# WHAT IS BEING ASKED
From the data that follows, print exactly the lines starting at the one containing "Ltac by_label l" and ending at the one containing "if negb (accounted"; include both of them and nothing more.

┌─ EXERCISE INPUTS

Lemma stable_locked s : In s l -> locked s = true.
Proof.
  intros Hs. unfold stableb in Hst. rewrite forallb_forall in Hst.
  specialize (Hst s Hs). rewrite !andb_true_iff in Hst. tauto.
Qed.

Lemma stable_word s : In s l -> In s words.
Proof.
  intros Hs. unfold stableb in Hst. rewrite forallb_forall in Hst.
  specialize (Hst s Hs). rewrite !andb_true_iff, mem_In in Hst. tauto.
Qed.

Lemma stable_others s t : In s l -> In t (others s) -> In t l.
Proof.
  intros Hs Ht. unfold stableb in Hst. rewrite forallb_forall in Hst.
  specialize (Hst s Hs). rewrite !andb_true_iff, forallb_forall in Hst.
  apply mem_In. by apply Hst.
Qed.
End Stable.

(** ** Ghosts *)

(** [own]: the words the owner may see, and whether the waiter was enabled when it
    was locked (an enabled waiter holds a reference to the consumer).  [debt]:
    references this thread must still release or hand over.  [owed]: callbacks it
    has made to say the waiter is disabled, and not yet matched by a release. *)
Record ghost := mk_ghost { own : option (list Z * bool); debt : Z; owed : Z }.

Definition idle : ghost := mk_ghost None 0 0.

Definition ref (g : ghost) : Z :=
  match own g with Some (_, true) => 1 | _ => 0 end.

(** References held by the waiter itself, as its word shows. *)
Definition held (s : Z) : Z :=
  if s =? ENABLED then 1 else if nz (s &&& CANCEL_DISABLE_PEND) then 1 else 0.

Definition seen (g : ghost) : list Z :=
  match own g with Some (l, _) => l | None => words end.

Definition narrow (g : ghost) (s : Z) : ghost :=
  match own g with
  | Some (_, r) => mk_ghost (Some (reach s, r)) (debt g) (owed g)
  | None => g
  end.

(** Case analysis on a label and its flags. *)
Ltac by_label l :=
  destruct l as [[]|[]| | | | |[]|[]|[]|[]| |oldState| | | |[] []|[]|[]|[] [] []|[] [] []|[] []].

(** Whether the references are accounted for. *)
Definition accounted (ops : operations) : bool := match ops with usual => true | all => false end.

Section Checker.
Context (app : application) (ops : operations).

(** The ghost after a compare-and-swap that succeeds. *)
Definition trans (g : ghost) (from to : Z) : option ghost :=
  let set o :=
    let g' := mk_ghost o 0 (owed g) in
    let d := debt g + ref g + held from - ref g' - held to in
    if negb (accounted ops) || (0 <=? d) then Some (mk_ghost o d (owed g)) else None in
  if negb (mem to words) then None else
  match own g with
  | Some (_, r) => set (if locked to then Some (reach to, r) else None)
  | None =>
      if locked from then if (to =? from) || mem to (others from) then set None else None
      else set (if locked to then Some (reach to, from =? ENABLED) else None)
  end.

└─

# EXERCISE RESULT
Ltac by_label l :=
  destruct l as [[]|[]| | | | |[]|[]|[]|[]| |oldState| | | |[] []|[]|[]|[] [] []|[] [] []|[] []].

(** Whether the references are accounted for. *)
Definition accounted (ops : operations) : bool := match ops with usual => true | all => false end.

Section Checker.
Context (app : application) (ops : operations).

(** The ghost after a compare-and-swap that succeeds. *)
Definition trans (g : ghost) (from to : Z) : option ghost :=
  let set o :=
    let g' := mk_ghost o 0 (owed g) in
    let d := debt g + ref g + held from - ref g' - held to in
    if negb (accounted ops) || (0 <=? d) then Some (mk_ghost o d (owed g)) else None in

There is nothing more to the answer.